As the current legislative session was coming to an end Tuesday, the Senate sent a bill to Gov. Scott Walker’s desk that makes oral chemotherapy more affordable.
The Senate had already approved an unamended version of the bill on a nearly unanimous vote, but the Assembly amended the bill. The Senate needed to approve the changes before sending the final version to Walker, who has indicated he would sign the bill.
The Senate approved the Assembly changes on a 26-7 bipartisan vote.
The bill gives insurance companies the option to either charge the same price for oral and intravenous chemotherapy or to ask for a $100 co-payment, which would increase starting in 2016.

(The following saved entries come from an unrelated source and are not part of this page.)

Lemma value_text_no_space v k u : value_text v k -> no_space (v ++ u).
Proof.
  intros [Hne Hv]. destruct v as [|c v]; [done|]. simpl.
  specialize (Hv _ [] (Nat.le_refl _) I). by apply scan_value_head in Hv.
Qed.

Lemma spaces_no_space_id s : no_space s -> spaces s = ([], s).
Proof. intros H. by apply (spaces_app [] s). Qed.

Lemma value_text_document v k :
  value_text v k -> scan_document v = Some (v, k).
Proof.
  intros Hv. unfold scan_document, skip_space.
  pose proof (value_text_no_space v k [] Hv) as Hn. rewrite app_nil_r in Hn.
  rewrite spaces_no_space_id by done. simpl snd.
  destruct Hv as [_ Hv]. specialize (Hv (S (length v)) [] ltac:(lia) I).
  rewrite app_nil_r in Hv. by rewrite Hv.
Qed.

Lemma value_text_compact v k : value_text v k -> compact v = Some k.
Proof. intros H. unfold compact. by rewrite (value_text_document v k). Qed.

Lemma value_text_checkValid v k : value_text v k -> checkValid v = true.
Proof. intros H. unfold checkValid. by rewrite (value_text_document v k). Qed.

Lemma value_text_is_document v k : value_text v k -> document v = v.
Proof. intros H. unfold document. by rewrite (value_text_document v k). Qed.

End Scanner.

(** ** The calendar *)

Section Calendar.

Import time.
Local Open Scope Z_scope.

The Assembly added the co-payment option before finishing up its legislative session last month, putting pressure on the Senate to approve the Assembly’s version so that the bill would not die this session.
“Today it is better to act than not to act,” Sen. Alberta Darling, R-River Hills, who introduced the initial version of the bill, said.
Some legislators voiced opposition to accepting the amendment from the Assembly, saying it was unnecessary and citing the fact that Walker had said he would sign the original version of the bill before the Assembly added the amendment.
Others said the amendment does not go far enough in decreasing costs for cancer patients because while it limits co-payments to $100 for each prescription received each month, patients often require multiple prescriptions at the same time.
“This is going to be a very, very expensive amendment for the people who can least afford it,” Sen. Jon Erpenbach, D-Middleton, said. “It’s not a $100 co-pay, it’s a $100 co-pay per prescription, per month.”
Sen. Rick Gudex, R-Fond du Lac, said if the Senate had rejected the Assembly’s amendment, the bill would have gone back to the Assembly for reconsideration, and it is unlikely the Assembly would agree to come back to vote on the bill again this session.
The original goal of the bill was to create cost parity for cancer patients, Sen. Lena Taylor, D-Milwaukee, said. However, she said the Assembly’s amendment changed the bill’s purpose.
“The Senate did the right thing, and the Assembly did not,” Taylor said. “I hope the headlines will reflect that.”